MITOCHONDRIAL DNA MAINTENANCE

Human mitochondrial DNA (mtDNA), ‘our other genome’, was fully sequenced in 1981 and represents a separate genome present from several hundreds to thousands of copies per cell.  It encodes thirteen protein subunits of the respiratory chain and ATP synthase, plus the 2 rRNAs and 22 tRNAs required for their synthesis on mitochondrial ribosomes.  The 13 mtDNA encoded proteins are subunits of four of the five oxidative phosphorylation complexes and therefore indispensible for cellular energy production. Maintenance of an intact mitochondrial genome is therefore essential for viability and for the completion of development. In mammals, mtDNA is exclusively inherited via the maternal line, thus mtDNA disease mutations are solely transmitted from mother to offspring.  MtDNA disease mutations can be classified as maternally inherited or ‘spontaneous’ germline mutations, but can also be the consequence of mutations in nuclear genes coding for proteins involved in mtDNA maintenance. In the latter case, the disease is often restricted to some tissues and does not normally affect the female germline. Inheritance is thus Mendelian and most nuclear ‘mtDNA disease’ genes have been identified using the rationale of Mendelian disease genetics.

MtDNA is organized in foci, termed nucleoids, as small assemblies containing 2-10 mtDNA copies and various proteins that are poorly conserved in evolution. Despite a renewed interest in mtDNA due to its involvement in human disease and ageing, there are still many fundamental questions surrounding faithful copying (replication), repair and inheritance of mtDNA in humans. My laboratory aims to address these questions in part via the identification and characterization of those mitochondrial proteins that are part of nucleoids or play a role in their biology, that is to say we concentrate on the machineries in the cell and the mitochondrion that are involved in the maintenance of mtDNA in all its aspects. Ultimately, the aim is to not only understand the very basic molecular biology of for example mtDNA replication and repair and individual nucleoid proteins but to also understand mtDNA maintenance at the cell biological and organismal level.

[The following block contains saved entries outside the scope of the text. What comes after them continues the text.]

(** The Apple overlay of the id-both record, or the inode where there is one. *)
Definition id_both_fields (info : fileInfo) (useAAPL : bool) (maxAccess rforkSize : Z) (finderInfo : bytes) : list (Z * bytes) :=
  if useAAPL then [(64, le32 maxAccess); (68, le8 24); (69, le8 0); (70, le64 rforkSize); (78, finderInfo); (94, le16 (Mode info)); (96, le64 (Ino info))]
  else if negb (Ino info =? 0) then [(96, le64 (Ino info))] else [].

(** The writes on the fixed part; [None] where there is no encoder.  A class that
    needs the stat dereferences it. *)
Definition record_writes (info : option fileInfo) (infoClass nameLen : Z) (useAAPL : bool) (maxAccess rforkSize : Z) (finderInfo : bytes) : res (option (list (Z * bytes))) :=
  if infoClass =? InfoFileNamesInformation then Ok (Some [(8, le32 nameLen)]) else
  if negb (supportedDirInfoClass infoClass) then Ok None else
  match info with
  | None => Panic
  | Some info =>
      Ok (Some (stat_fields info nameLen ++
        (if infoClass =? InfoFileIdBothDirectoryInformation then id_both_fields info useAAPL maxAccess rforkSize finderInfo
         else if infoClass =? InfoFileIdFullDirectoryInformation then (if negb (Ino info =? 0) then [(72, le64 (Ino info))] else [])
         else [])))
  end.

Definition encodeDirRecordFinderInfo (name : bytes) (info : option fileInfo) (infoClass : Z) (useAAPL : bool) (maxAccess rforkSize : Z) (finderInfo : bytes) : res (option bytes) :=
  let nameU16 := Names.utf16leName name in
  ws ← record_writes info infoClass (len nameU16) useAAPL maxAccess rforkSize finderInfo;
  Ok (match ws, dirRecordFixedSize infoClass with
      | Some ws, Some fixed => Some (writes (zeros fixed) ws ++ nameU16)
      | _, _ => None
      end).

(** ** The listing *)

(** [open.dirEntries] and [open.dirSent]. *)
Record cursor := mkCursor { dirEntries : list dirEntry; dirSent : nat }.
(** The handles, and the enumerations of those that were read. *)
Record dirState := mkDir { io : Io.state; cursors : gmap Z cursor }.

Definition set_cursor (s : dirState) (id : Z) (c : cursor) : dirState := mkDir (io s) (<[id := c]> (cursors s)).

Section Handler.
(** The largest transfer, READ_DIR_ATTR, the process's identity, the case probe
    of each share root, and Unicode's simple folding. *)
Context (MaxIOSize : Z) (AAPLReadDirAttr : bool) (ident : posixIdentity) (shareCaseProbe : bytes -> bool * bool) (SimpleFold : Z -> Z).

(** [Info()]: of a listed entry an [lstat] below the directory it was read from. *)
Definition Info (dir : bytes) (e : dirEntry) : prog (fileInfo + errno) :=
  match e with
  | Synthetic _ i => mret (inl i)
  | Listed n => sys (Lstat (dir ++ Vfs.slash :: n))
  end.

Definition caseSensitive (o : Io.Open) : bool :=
  Aapl.shareCaseSensitive (shareCaseProbe (Vfs.Clean (match Io.Share o with Some sh => Config.sPath sh | None => [] end))) (Io.Share o).

(** Names with a colon are hidden, the rest matched. *)
Definition filtered (o : Io.Open) (pattern : bytes) (all : list dirEntry) : list dirEntry :=
  let pattern := if bool_decide (pattern = []) then Config.lit "*" else pattern in
  List.filter (fun e => negb (bool_decide (z2b 0x3A ∈ Name e)) && bool_decide (Wildcard.matchSMBPattern SimpleFold pattern (Name e) (caseSensitive o) = Some true)) all.

Definition enumerate (o : Io.Open) (pattern : bytes) : prog (list dirEntry + errno) :=
  entries ← sys (ReadDir (Io.Path o));
  match entries with
  | inr e => mret (inr e)
  | inl entries =>
      dirInfo ← sys (Lstat (Io.Path o));
      parentInfo ← sys (Lstat (Vfs.Dir (Io.Path o)));
      let dot := match dirInfo with inl i => [Synthetic Vfs.dot i] | inr _ => [] end in
      let dotdot := match parentInfo, dirInfo with inl i, _ | inr _, inl i => [Synthetic Vfs.dotdot i] | _, _ => [] end in
      mret (inl (filtered o pattern (dot ++ dotdot ++ map Listed entries)))
  end.

(** The record of one entry, with its own system calls; [None] for one that is
    gone. *)
Definition encode_entry (o : Io.Open) (infoClass : Z) (useAAPL : bool) (e : dirEntry) : prog (option (res (option bytes))) :=
  let readOnlyShare := Io.on_readonly o in
  info ← (if negb (infoClass =? InfoFileNamesInformation) then i ← Info (Io.Path o) e; mret (match i with inl i => Some (Some i) | inr _ => None end) else mret (Some None)
          : prog (option (option fileInfo)));
  match info with
  | None => mret None
  | Some info =>
      match info with
      | Some i =>
          if useAAPL then
            let entryPath := Vfs.Join (Io.Path o) (Name e) in
            let granted := dirEntryAccessMask (Some (Z.land (Mode i) 0x1FF, Uid i, Gid i)) ident readOnlyShare in
            let maxAccess := if negb (granted =? 0) then granted else shareAccessCeiling readOnlyShare in
            rforkSize ← (if negb (IsDir i) then n ← streamXattrSize entryPath Aapl.rforkStreamName; mret (match n with inl n => n | inr _ => 0 end) else mret 0 : prog Z);
            raw ← readAFPFinderInfo entryPath;
            let finderInfo := match raw with Some fi => compressedFinderInfo fi | None => zeros 16 end in
            mret (Some (encodeDirRecordFinderInfo (Name e) info infoClass useAAPL maxAccess rforkSize finderInfo))
          else mret (Some (encodeDirRecordFinderInfo (Name e) info infoClass useAAPL (shareAccessCeiling readOnlyShare) 0 (zeros 16)))
      | None => mret (Some (encodeDirRecordFinderInfo (Name e) None infoClass useAAPL (shareAccessCeiling readOnlyShare) 0 (zeros 16)))
      end
  end.

(** The loop over the entries from the cursor on: the buffer, how many entries
    were consumed, how many encoded; [None] is [errUnsupportedDirInfoClass]. *)
Fixpoint encode_loop (o : Io.Open) (maxBytes infoClass limit fixed : Z) (useAAPL : bool) (ents : list dirEntry)
    (i : nat) (out : bytes) (prevStart : Z) (consumed : nat) (encoded : Z) : prog (res (option (bytes * nat * Z))) :=
  match ents with
  | [] => mret (Ok (Some (out, consumed, encoded)))
  | e :: ents =>
      if limit <=? encoded then mret (Ok (Some (out, consumed, encoded))) else
      if maxBytes <? len out + Chain.padTo8 (fixed + Names.utf16leLen (Name e)) then mret (Ok (Some (out, consumed, encoded))) else
      r ← encode_entry o infoClass useAAPL e;
      match r with
      | None => encode_loop o maxBytes infoClass limit fixed useAAPL ents (S i) out prevStart (S i) encoded
      | Some (Ok (Some rec)) =>
          let padded := Chain.padTo8 (len rec) in
          if maxBytes <? len out + padded then mret (Ok (Some (out, consumed, encoded))) else
          let linked := if 0 <? encoded then splice prevStart (le32 (len out - prevStart)) out else out in
          encode_loop o maxBytes infoClass limit fixed useAAPL ents (S i) (linked ++ rec ++ zeros (padded - len rec)) (len out) (S i) (encoded + 1)
      | Some (Ok None) => mret (Ok None)
      | Some (Err e) => mret (Err e)
      | Some Panic => mret Panic
      end
  end.

Definition encodeDirEntriesLimited (o : Io.Open) (c : cursor) (maxBytes infoClass limit : Z) (useAAPL : bool) : prog (res (option (bytes * nat * Z))) :=
  match dirRecordFixedSize infoClass with
  | None => mret (Ok None)
  | Some fixed => encode_loop o maxBytes infoClass limit fixed useAAPL (drop (dirSent c) (dirEntries c)) 0 [] 0 0 0
  end.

This will not only provide fundamental insight in one of the least understood processes in the cell, it will also provide a framework to understand and possibly treat mtDNA disease.

Members
Lucia Valente (PhD)
Herma Renkema (PhD)
Joachim M. Gerhold (PhD)
Fenna Hensen (MSc)
Sirin Cansiz (MSc)
Alexey Klymov (MSc student)
Helga van Rennes (Laboratory Technician)

Members at the Institute of Medical Technology, Tampere, Finland
http://www.uta.fi/ibt/finmit/index.php
http://www.uta.fi/ibt/institute/research/spelbrink/
Nina Rajala (MSc)
Merja Jokela (Laboratory Technician)
Outi Kurronen (Laboratory Technician)

Key publications

Pohjoismäki, J.L.O., Holmes, J.B., Wood, S.R., Yang, M.-Y., Yasukawa, T., Reyes, A., Bailey, L.J., Cluett, T.J., Goffart, S., Willcox, S., Rigby, R.E., Jackson, A.P., Spelbrink, J.N., Griffith, J.D., Crouch, R.J., Jacobs, H.T. and Holt, I.J. Mammalian Mitochondrial DNA Replication Intermediates Are Essentially Duplex but Contain Extensive Tracts of RNA/DNA Hybrid. Journal of Molecular Biology, 397, 1144-1155.

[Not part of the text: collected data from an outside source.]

Lemma file_ids_agree_witness :
  (run Dir.ex_kernel (handleQueryInfo (fun s => s) (fun _ => (false, false)) (Io.ex_state ex_file)
    (ex_query Io.InfoTypeFile FileInternalInformation 8))).2 =
    (Io.ex_state ex_file, Io.Reply StatusSuccess (QueryInfo.EncodeQueryInfoResponse (le64 12))) /\
  exists rec, (run Dir.ex_kernel (Dir.encode_entry (mkIdentity 0 0 [] true) Dir.ex_open Dir.InfoFileIdBothDirectoryInformation true (Dir.Listed (Config.lit "f")))).2 = Some (Ok (Some rec)) /\
    le_combine (get rec 96 8) = 12.
Proof.
  split; [vm_compute; reflexivity|].
  destruct (file_ids_agree (fun s => s) Dir.ex_kernel ex_file Dir.ex_fileinfo ltac:(discriminate) ltac:(vm_compute; reflexivity) ltac:(vm_compute; split; [discriminate|reflexivity])) as [_ H].
  apply (H (mkIdentity 0 0 [] true) Dir.ex_open (Config.lit "f") Dir.InfoFileIdBothDirectoryInformation true 96); vm_compute; reflexivity.
Defined.

(** The buffer of a QUERY_INFO response. *)
Definition ex_buffer (r : list call * (Io.state * Io.answer)) : option bytes :=
  match r with (_, (_, Io.Reply st resp)) => if st =? StatusSuccess then Some (get resp (le_combine (get resp 2 2) - 64) (le_combine (get resp 4 4))) else None | _ => None end.

(** A client that leaves room for no byte is answered 100 bytes and the name. *)
Theorem query_info_exceeds_limit :
  len <$> ex_buffer (run Dir.ex_kernel (handleQueryInfo (fun s => s) (fun _ => (false, false)) (Io.ex_state ex_file) (ex_query Io.InfoTypeFile FileAllInformation 0))) = Some 102.
Proof. vm_compute. reflexivity. Qed.

(** The streams listed through the handle of a stream of 1 byte: the file's own
    data, 7 bytes, is listed with the stream's size. *)
Theorem stream_handle_lists_its_own_size :
  let buf := ex_buffer (run Dir.ex_kernel (handleQueryInfo (fun s => s) (fun _ => (false, false)) (Io.ex_state Io.ex_stream) (ex_query Io.InfoTypeFile FileStreamInformation 4096))) in
  (fun b => get b 24 14) <$> buf = Some (Names.utf16leName (Config.lit "::$DATA")) /\ (fun b => le_combine (get b 8 8)) <$> buf = Some 1 /\
  Dir.ex_kernel (Lstat (Io.Path Io.ex_stream)) = inl ex_info.
Proof. split_and!; vm_compute; reflexivity. Qed.

Definition ex_ioctl : bytes := writes (zeros 56) [(0, le16 57); (4, le32 Ioctl.FsctlValidateNegotiateInfo); (8, replicate 16 Byte.xff)].
Definition ex_ioctl_req : Ioctl.IoctlRequest := {| Ioctl.CtlCode := Ioctl.FsctlValidateNegotiateInfo; Ioctl.FileID := replicate 16 Byte.xff; Ioctl.InputBuffer := []; Ioctl.Flags := 0 |}.
Definition ex_ioctl_state : ioctlState := mkIoctl (Io.ex_state ex_file) CopyChunk.noKeys ∅.
Definition ex_scr (n : nat) : CopyChunk.script := (fun _ => CopyChunk.KFails CopyChunk.K_ENOSYS, fun _ => CopyChunk.ReadAll, fun _ => CopyChunk.WriteAll).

Spelbrink J.N. (2010) Functional organization of mammalian mitochondrial DNA in nucleoids: history, recent developments, and future challenges. IUBMB Life 62, 19-32.

Duxin, J.P., Dao, B., Martinsson, P., Rajala, N., Guittat, L., Campbell, J.L., Spelbrink, J.N. and Stewart, S.A. (2009) Human Dna2 is a Nuclear and Mitochondrial DNA Maintenance Protein. Mol Cell Biol 29, 4274-4282. (Joint corresponding author)

Cooper, H.M., Huang, J-Y., Verdin, E. and  Spelbrink, J.N. (2009) A new splice variant of the mouse SIRT3 gene encodes the mitochondrial precursor protein. PLoS ONE, e4986.

Goffart, S., Cooper, H.M., Tyynismaa, H., Wanrooij, S., Suomalainen, A. and Spelbrink, J.N. (2009) Twinkle mutations associated with autosomal dominant progressive external ophthalmoplegia lead to impaired helicase function and in vivo mtDNA replication stalling. Hum Mol Genet 18, 328-340.

Hakonen, A. H., Goffart, S., Marjavaara, S., Paetau, A., Cooper, H., Mattila, K., Lampinen, M., Sajantila, A., Lonnqvist, T., Spelbrink, J. N., and Suomalainen, A. (2008) Infantile-onset spinocerebellar ataxia and mitochondrial recessive ataxia syndrome are associated with neuronal complex I defect and mtDNA depletion. Hum Mol Genet 17, 3822-3835.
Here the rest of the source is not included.